**What the task requires**
Return all lines from the entries below in which the word "zeta" is present.

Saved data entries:
━━━━━━━━━━━━━━━━━━━━

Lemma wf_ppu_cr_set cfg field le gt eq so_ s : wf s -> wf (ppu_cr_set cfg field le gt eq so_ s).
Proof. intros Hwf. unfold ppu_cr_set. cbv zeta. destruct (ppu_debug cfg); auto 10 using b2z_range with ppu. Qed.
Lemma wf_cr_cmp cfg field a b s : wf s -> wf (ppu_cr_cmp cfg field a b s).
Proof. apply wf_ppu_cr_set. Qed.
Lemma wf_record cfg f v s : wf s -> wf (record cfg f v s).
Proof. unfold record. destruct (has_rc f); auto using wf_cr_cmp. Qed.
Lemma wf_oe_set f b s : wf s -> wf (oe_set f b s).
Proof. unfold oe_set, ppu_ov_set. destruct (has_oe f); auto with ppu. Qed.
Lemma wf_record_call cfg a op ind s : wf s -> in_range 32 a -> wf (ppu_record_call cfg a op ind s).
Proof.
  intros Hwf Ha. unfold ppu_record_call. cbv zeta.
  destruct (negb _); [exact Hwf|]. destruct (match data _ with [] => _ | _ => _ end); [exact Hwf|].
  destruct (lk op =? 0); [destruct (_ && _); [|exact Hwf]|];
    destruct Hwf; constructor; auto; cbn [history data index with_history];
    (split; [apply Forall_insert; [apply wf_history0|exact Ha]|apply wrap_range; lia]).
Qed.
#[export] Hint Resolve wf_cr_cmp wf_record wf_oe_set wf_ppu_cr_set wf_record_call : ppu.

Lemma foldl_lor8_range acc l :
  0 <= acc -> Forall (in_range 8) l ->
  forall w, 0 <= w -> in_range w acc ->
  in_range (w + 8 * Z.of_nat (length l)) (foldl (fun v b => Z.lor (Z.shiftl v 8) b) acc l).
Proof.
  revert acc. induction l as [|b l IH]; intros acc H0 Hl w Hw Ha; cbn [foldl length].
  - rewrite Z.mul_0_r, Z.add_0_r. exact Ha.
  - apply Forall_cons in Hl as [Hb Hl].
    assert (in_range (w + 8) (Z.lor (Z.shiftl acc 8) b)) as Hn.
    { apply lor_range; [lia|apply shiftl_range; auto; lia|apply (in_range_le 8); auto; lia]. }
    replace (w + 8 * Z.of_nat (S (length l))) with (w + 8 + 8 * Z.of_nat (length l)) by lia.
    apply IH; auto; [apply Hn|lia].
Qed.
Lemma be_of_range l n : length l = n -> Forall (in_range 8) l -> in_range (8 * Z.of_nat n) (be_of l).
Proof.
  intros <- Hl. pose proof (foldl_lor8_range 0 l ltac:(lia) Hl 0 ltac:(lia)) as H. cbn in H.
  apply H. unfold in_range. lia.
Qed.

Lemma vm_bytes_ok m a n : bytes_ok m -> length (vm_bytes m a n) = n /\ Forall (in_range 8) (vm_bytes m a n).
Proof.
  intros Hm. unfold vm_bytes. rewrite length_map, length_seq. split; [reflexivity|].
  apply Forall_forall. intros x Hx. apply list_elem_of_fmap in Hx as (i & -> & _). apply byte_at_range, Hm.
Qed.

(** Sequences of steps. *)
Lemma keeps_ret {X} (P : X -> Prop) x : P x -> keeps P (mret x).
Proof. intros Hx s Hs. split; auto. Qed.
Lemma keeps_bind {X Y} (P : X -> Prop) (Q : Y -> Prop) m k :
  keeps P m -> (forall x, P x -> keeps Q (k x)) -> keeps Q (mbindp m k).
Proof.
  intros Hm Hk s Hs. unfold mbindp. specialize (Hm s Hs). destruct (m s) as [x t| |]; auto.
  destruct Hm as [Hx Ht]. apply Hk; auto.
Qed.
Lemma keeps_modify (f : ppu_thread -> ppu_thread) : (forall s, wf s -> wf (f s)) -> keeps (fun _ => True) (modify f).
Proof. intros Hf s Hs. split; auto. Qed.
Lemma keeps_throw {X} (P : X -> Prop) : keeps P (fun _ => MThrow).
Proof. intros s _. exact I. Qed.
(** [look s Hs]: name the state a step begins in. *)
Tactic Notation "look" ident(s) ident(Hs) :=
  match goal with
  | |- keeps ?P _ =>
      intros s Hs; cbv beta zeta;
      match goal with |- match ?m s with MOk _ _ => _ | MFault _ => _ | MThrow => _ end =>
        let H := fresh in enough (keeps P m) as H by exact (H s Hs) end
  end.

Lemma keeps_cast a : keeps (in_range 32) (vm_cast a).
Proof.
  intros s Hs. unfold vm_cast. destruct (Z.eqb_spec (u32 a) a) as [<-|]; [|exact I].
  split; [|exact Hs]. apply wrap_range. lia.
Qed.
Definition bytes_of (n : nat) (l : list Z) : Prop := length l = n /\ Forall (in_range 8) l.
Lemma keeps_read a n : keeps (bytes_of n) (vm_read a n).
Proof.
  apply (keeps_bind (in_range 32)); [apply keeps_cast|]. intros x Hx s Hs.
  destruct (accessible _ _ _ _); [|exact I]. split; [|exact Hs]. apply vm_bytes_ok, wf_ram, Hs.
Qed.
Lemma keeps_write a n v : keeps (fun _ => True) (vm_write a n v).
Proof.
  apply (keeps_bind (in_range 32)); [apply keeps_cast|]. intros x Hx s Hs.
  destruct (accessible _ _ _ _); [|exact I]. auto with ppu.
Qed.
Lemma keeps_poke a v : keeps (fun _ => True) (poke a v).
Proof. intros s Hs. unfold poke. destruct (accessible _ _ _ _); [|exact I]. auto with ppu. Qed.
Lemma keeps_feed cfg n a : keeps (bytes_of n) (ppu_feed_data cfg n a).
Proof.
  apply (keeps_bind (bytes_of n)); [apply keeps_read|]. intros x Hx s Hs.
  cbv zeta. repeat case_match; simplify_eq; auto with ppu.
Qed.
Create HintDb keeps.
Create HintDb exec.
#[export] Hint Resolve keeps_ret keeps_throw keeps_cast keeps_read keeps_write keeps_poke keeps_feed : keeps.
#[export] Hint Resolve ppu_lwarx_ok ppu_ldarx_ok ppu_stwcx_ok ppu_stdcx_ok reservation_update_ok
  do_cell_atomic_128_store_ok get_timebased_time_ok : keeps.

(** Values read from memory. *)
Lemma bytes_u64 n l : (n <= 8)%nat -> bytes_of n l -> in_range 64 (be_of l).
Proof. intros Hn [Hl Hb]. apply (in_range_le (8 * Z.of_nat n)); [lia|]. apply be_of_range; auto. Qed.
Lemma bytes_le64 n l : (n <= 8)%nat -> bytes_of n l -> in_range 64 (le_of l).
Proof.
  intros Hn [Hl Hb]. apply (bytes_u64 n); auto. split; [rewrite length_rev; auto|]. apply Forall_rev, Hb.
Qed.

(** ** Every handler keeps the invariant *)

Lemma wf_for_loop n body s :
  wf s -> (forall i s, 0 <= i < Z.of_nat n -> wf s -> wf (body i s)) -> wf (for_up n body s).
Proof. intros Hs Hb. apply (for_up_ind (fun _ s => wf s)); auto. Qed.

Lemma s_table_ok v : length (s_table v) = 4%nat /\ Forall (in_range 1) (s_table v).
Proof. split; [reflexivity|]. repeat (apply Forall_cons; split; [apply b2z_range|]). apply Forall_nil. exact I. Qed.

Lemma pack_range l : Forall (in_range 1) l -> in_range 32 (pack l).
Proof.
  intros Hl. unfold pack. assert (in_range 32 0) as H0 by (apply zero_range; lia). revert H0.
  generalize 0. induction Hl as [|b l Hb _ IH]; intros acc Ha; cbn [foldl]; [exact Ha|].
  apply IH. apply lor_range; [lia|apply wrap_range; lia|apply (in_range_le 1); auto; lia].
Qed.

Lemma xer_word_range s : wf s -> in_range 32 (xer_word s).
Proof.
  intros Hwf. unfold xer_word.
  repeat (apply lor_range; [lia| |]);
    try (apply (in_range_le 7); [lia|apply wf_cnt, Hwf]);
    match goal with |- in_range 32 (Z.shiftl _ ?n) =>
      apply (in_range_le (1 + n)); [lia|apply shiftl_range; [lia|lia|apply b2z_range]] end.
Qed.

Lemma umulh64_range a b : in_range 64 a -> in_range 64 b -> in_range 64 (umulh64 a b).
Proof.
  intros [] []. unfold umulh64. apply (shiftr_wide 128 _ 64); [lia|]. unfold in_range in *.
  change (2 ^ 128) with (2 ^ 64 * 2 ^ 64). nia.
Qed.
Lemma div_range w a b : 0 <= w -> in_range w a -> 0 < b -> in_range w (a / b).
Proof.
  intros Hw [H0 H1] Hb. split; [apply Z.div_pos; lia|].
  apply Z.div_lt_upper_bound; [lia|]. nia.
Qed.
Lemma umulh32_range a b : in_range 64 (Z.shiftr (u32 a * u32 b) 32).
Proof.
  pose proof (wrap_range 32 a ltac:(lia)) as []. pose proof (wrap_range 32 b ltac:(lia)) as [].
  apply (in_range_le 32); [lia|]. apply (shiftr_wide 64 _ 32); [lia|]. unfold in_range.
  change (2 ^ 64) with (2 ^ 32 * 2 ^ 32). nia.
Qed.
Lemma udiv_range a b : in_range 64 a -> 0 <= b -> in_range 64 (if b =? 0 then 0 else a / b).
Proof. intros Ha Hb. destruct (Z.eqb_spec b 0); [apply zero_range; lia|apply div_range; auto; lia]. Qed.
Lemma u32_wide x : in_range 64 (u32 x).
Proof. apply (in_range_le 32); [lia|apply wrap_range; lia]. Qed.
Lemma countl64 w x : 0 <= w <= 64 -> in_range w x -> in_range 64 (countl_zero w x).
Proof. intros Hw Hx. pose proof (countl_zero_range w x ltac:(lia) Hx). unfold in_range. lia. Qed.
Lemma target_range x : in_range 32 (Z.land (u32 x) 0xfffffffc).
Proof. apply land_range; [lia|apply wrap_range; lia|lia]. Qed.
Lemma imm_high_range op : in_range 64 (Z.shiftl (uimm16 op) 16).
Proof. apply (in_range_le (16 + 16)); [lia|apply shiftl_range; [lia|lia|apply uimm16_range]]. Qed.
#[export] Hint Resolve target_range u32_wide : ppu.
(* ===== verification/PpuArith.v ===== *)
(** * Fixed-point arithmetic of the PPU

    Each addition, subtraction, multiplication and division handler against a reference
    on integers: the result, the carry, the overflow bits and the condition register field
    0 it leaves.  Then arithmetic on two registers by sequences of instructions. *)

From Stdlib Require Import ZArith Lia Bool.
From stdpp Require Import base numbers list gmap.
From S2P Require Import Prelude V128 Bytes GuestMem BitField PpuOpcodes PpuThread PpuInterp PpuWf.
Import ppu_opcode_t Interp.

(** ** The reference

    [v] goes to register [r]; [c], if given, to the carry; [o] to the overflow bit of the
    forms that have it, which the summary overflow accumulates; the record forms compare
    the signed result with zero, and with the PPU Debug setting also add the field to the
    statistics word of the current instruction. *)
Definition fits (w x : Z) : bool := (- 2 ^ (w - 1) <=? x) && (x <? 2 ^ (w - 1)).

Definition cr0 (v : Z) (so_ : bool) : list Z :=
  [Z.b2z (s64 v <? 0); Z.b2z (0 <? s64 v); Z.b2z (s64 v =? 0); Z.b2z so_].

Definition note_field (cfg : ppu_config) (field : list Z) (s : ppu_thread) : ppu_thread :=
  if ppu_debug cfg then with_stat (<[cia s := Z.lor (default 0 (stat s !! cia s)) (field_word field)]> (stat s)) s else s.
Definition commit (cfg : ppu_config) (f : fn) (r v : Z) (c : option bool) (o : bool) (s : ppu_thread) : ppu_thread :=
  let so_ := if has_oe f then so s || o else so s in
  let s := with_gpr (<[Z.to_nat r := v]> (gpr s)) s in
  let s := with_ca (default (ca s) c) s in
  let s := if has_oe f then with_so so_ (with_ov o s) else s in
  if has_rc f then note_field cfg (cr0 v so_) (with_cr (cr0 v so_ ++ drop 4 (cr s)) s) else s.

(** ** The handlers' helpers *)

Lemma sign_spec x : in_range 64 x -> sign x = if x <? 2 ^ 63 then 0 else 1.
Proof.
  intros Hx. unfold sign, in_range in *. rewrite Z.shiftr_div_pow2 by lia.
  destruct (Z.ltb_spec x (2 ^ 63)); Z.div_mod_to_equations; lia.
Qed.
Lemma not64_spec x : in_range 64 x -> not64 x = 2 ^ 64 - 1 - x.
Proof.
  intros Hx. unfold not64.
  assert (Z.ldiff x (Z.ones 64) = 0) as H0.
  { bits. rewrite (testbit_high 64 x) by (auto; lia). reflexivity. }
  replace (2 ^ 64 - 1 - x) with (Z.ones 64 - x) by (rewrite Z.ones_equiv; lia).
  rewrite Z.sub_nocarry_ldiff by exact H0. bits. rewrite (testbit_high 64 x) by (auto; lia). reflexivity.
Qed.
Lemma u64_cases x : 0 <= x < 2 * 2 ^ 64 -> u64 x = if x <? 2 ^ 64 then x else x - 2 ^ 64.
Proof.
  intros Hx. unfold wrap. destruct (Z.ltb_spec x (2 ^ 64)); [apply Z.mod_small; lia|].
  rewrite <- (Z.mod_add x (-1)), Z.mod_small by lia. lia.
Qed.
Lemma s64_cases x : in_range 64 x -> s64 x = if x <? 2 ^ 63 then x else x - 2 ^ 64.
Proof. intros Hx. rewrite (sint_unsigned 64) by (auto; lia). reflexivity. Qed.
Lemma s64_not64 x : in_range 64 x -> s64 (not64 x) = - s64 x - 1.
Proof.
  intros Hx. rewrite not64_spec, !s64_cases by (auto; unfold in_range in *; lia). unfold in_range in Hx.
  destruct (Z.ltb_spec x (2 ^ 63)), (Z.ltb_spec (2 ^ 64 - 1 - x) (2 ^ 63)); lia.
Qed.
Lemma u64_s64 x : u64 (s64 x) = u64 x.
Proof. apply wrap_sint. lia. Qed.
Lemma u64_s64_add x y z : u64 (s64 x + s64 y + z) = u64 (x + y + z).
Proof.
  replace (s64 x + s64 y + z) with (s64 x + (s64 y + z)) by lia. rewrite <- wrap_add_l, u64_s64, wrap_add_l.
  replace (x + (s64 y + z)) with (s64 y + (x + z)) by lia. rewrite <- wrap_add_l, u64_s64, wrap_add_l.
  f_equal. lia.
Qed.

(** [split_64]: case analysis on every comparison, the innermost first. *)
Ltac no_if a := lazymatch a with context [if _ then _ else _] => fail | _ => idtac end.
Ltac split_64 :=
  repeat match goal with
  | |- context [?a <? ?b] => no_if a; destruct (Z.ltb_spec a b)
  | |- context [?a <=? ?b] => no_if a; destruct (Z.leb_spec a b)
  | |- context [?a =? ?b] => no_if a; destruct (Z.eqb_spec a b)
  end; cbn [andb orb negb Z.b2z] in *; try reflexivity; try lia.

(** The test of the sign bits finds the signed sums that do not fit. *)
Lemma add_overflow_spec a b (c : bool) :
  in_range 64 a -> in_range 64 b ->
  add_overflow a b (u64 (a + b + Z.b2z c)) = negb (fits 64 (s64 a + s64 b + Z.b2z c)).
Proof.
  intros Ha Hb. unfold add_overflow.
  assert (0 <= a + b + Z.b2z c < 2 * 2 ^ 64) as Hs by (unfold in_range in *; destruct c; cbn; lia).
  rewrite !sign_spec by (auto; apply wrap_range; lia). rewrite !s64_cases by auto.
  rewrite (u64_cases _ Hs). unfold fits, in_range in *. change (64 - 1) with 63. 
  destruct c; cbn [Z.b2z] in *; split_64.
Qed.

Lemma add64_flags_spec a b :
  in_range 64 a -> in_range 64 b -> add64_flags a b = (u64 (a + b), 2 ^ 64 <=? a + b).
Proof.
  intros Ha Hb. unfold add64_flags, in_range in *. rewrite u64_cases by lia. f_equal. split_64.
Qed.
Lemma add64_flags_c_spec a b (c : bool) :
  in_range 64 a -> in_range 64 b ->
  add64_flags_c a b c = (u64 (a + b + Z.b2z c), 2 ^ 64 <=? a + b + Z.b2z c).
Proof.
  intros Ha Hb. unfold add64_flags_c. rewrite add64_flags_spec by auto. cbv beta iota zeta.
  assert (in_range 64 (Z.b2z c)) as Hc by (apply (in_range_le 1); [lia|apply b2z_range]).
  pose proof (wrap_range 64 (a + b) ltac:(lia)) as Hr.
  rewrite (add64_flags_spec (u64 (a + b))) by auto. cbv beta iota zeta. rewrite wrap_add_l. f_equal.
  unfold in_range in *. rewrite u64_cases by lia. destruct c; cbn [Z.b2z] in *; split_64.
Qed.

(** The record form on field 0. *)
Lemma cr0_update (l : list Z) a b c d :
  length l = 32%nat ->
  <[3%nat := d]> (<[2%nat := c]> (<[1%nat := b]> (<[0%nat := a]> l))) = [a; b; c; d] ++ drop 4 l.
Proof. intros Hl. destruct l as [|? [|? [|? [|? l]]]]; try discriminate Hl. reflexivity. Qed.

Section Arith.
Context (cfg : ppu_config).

━━━━━━━━━━━━━━━━━━━━

**Finished task**
Proof. intros Hwf. unfold ppu_cr_set. cbv zeta. destruct (ppu_debug cfg); auto 10 using b2z_range with ppu. Qed.
  intros Hwf Ha. unfold ppu_record_call. cbv zeta.
      intros s Hs; cbv beta zeta;
  cbv zeta. repeat case_match; simplify_eq; auto with ppu.
  intros Ha Hb. unfold add64_flags_c. rewrite add64_flags_spec by auto. cbv beta iota zeta.
  rewrite (add64_flags_spec (u64 (a + b))) by auto. cbv beta iota zeta. rewrite wrap_add_l. f_equal.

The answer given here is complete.